(Stored data)
>>>

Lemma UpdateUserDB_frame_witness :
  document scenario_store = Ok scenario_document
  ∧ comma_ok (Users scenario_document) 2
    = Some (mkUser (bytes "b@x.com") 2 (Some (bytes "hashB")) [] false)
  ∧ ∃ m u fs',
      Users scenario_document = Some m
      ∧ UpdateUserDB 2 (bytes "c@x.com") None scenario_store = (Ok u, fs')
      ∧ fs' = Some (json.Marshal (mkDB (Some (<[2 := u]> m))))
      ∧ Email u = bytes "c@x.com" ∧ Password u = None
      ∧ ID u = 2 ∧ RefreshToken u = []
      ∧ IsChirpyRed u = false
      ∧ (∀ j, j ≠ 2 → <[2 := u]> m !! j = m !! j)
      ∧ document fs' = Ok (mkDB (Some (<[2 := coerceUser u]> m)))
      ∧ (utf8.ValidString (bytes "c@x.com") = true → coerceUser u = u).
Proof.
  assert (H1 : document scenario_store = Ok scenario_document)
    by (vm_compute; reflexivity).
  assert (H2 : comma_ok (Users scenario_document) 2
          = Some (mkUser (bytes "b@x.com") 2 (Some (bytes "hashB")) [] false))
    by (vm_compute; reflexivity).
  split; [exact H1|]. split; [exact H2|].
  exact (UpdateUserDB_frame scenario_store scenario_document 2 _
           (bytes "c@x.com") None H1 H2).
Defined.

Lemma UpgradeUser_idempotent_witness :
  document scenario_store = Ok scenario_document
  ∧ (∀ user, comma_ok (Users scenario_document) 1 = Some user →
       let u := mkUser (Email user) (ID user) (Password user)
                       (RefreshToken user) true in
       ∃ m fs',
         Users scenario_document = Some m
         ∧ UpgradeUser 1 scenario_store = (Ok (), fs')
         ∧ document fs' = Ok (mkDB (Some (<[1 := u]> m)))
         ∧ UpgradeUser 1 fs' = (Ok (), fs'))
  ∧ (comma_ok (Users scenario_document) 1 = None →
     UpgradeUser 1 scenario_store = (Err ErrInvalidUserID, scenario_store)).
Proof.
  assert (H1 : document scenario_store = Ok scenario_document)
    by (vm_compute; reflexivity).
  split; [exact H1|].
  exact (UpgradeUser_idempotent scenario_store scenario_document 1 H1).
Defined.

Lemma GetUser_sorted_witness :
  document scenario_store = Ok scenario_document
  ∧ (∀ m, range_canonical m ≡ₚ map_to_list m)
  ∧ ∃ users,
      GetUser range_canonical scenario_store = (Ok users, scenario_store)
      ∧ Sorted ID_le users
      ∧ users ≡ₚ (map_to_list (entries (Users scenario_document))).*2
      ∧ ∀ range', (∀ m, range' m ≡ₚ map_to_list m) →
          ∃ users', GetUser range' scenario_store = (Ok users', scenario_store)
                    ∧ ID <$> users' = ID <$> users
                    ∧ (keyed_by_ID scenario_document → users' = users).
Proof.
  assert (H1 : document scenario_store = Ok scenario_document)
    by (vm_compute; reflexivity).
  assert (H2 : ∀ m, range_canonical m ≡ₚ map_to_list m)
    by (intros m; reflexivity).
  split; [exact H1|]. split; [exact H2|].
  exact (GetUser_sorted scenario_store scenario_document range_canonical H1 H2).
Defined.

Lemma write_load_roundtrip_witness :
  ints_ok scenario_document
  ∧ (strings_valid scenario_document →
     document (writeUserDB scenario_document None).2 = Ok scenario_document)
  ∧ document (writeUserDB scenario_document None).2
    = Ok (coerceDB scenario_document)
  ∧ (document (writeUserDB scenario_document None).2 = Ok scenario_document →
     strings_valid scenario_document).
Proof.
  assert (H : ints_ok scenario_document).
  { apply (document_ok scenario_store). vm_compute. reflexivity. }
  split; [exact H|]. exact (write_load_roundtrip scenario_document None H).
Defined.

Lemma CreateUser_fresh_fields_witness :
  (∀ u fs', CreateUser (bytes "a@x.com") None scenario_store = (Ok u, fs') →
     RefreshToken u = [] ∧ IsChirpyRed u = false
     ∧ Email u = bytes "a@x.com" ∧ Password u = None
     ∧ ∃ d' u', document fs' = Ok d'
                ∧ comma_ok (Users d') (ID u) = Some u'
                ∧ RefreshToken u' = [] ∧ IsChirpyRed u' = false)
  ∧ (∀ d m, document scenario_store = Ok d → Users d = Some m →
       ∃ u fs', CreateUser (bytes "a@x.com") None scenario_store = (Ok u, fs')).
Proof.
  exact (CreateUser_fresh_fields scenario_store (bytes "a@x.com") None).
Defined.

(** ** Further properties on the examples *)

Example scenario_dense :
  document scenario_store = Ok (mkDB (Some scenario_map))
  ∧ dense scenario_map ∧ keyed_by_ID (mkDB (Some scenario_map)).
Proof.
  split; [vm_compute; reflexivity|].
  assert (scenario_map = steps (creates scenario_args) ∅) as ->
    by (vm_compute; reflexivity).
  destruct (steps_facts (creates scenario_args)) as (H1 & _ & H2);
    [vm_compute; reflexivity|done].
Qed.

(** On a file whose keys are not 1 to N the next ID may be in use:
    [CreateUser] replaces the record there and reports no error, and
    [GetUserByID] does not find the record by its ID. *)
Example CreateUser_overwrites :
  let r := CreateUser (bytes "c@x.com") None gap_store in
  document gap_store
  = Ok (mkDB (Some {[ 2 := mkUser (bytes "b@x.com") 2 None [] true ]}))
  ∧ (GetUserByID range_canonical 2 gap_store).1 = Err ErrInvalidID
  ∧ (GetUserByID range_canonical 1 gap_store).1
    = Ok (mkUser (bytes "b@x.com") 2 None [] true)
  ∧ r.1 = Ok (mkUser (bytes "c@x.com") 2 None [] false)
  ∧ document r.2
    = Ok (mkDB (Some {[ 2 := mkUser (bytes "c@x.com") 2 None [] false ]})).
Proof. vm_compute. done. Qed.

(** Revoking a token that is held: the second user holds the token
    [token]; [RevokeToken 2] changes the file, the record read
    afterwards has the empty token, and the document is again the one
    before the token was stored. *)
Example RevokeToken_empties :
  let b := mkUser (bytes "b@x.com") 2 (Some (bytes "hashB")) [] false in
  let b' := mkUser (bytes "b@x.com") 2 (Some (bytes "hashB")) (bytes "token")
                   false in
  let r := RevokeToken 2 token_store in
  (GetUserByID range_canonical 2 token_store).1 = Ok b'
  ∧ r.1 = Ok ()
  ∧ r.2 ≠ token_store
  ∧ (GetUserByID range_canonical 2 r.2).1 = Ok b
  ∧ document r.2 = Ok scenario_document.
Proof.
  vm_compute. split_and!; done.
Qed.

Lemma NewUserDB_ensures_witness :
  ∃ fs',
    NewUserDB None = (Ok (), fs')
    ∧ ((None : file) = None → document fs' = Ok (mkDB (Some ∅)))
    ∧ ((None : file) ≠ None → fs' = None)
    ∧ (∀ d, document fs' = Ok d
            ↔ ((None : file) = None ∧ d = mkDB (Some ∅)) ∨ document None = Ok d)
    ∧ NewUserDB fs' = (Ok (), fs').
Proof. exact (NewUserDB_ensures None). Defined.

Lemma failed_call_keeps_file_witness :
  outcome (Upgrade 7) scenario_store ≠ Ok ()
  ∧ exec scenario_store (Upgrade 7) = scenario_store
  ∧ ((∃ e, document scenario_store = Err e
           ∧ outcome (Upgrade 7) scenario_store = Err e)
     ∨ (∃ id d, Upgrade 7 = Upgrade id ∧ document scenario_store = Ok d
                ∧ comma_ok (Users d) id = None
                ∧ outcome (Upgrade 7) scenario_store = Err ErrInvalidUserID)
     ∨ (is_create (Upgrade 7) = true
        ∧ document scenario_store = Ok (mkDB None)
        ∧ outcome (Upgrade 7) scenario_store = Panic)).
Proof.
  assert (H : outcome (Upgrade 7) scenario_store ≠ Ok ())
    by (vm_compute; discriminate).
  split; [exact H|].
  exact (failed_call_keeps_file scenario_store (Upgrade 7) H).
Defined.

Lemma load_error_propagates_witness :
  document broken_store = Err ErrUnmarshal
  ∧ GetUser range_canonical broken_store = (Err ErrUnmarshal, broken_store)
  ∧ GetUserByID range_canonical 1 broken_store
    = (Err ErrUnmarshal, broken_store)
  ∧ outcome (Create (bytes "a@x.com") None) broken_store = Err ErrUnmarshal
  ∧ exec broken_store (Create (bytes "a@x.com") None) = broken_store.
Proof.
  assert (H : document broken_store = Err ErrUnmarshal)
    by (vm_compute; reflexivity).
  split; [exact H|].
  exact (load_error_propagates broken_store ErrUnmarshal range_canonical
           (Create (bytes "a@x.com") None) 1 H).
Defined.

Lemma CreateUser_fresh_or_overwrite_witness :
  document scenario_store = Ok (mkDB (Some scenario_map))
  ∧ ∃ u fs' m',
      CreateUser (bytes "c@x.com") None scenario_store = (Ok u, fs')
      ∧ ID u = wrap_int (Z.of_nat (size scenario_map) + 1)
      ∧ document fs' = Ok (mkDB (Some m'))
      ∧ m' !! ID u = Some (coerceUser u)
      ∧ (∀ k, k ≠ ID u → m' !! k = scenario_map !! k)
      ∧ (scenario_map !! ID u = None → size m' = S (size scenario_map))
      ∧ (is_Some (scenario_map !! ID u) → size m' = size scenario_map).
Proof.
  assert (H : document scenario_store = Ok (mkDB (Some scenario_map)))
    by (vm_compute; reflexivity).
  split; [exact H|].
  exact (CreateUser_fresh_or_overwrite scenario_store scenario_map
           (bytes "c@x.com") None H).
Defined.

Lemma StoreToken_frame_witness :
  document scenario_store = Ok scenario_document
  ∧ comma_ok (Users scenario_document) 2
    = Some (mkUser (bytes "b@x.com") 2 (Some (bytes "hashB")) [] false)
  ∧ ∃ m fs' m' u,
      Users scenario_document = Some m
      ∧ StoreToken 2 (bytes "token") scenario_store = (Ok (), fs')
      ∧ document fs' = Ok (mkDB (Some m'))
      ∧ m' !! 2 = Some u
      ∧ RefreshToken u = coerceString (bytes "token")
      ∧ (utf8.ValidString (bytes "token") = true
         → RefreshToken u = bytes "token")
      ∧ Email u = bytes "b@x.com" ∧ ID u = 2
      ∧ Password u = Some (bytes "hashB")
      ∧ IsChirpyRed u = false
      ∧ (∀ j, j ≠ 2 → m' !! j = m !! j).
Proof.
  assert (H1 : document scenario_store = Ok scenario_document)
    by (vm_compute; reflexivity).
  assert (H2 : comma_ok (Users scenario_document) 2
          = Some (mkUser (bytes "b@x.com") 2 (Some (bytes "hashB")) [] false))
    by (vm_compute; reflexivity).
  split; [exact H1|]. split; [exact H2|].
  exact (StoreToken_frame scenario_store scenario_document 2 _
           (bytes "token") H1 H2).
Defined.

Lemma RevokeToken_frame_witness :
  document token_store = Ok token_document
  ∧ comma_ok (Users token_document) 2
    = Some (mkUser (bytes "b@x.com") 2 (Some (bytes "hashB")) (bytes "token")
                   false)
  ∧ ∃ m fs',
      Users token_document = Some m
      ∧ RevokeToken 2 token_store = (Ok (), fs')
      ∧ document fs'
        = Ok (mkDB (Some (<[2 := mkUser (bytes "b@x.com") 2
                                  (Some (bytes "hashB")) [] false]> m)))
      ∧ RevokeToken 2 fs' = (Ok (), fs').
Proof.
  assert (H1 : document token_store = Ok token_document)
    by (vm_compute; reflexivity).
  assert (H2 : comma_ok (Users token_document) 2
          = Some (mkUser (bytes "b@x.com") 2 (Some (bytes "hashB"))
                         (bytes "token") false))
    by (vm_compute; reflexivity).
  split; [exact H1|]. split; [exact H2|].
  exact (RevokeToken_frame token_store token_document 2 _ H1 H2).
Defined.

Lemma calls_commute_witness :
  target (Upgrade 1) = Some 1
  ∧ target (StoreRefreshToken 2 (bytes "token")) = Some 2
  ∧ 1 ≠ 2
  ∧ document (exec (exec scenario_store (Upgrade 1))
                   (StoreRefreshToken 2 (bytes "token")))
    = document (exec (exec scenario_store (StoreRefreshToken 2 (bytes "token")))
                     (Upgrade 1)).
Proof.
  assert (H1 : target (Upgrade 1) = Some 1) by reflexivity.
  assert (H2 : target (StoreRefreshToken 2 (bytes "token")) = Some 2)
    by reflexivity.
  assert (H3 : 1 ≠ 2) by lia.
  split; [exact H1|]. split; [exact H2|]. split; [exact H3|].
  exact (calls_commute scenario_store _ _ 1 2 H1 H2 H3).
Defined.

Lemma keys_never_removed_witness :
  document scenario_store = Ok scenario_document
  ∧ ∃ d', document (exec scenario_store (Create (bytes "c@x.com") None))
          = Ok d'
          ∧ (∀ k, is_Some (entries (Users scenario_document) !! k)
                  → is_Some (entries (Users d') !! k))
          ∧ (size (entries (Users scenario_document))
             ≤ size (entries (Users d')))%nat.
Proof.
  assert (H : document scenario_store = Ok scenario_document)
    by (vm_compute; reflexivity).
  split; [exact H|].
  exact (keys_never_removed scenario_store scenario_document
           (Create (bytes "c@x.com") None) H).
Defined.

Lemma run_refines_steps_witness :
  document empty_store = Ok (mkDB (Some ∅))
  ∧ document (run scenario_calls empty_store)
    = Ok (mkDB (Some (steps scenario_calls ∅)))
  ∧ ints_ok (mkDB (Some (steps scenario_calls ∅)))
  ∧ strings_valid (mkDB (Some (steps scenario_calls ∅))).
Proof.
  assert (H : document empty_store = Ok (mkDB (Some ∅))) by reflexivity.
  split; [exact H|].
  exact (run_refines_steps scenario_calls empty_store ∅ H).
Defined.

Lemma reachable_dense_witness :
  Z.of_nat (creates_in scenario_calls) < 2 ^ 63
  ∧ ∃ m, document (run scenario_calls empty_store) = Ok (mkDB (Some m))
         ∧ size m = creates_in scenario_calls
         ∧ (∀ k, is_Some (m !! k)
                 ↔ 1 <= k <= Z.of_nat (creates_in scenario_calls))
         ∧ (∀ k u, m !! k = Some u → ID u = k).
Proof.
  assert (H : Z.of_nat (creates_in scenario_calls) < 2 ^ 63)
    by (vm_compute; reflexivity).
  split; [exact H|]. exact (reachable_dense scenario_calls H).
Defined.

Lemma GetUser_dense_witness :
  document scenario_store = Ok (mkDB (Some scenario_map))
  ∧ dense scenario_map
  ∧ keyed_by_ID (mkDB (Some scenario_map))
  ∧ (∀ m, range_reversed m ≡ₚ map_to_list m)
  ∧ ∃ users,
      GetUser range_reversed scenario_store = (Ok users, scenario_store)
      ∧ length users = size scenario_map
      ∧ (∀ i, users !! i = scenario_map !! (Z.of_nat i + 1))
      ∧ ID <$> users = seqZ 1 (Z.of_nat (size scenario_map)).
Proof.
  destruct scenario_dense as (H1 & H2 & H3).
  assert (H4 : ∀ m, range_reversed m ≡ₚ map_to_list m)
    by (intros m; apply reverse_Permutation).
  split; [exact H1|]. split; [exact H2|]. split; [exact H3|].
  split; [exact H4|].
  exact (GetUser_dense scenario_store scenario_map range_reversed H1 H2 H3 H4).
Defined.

<<<

### EXERCISE INSTRUCTIONS
Filter the lines above, keeping each one that contains the string "destruct".

### WRITTEN RESPONSE
  destruct (steps_facts (creates scenario_args)) as (H1 & _ & H2);
  destruct scenario_dense as (H1 & H2 & H3).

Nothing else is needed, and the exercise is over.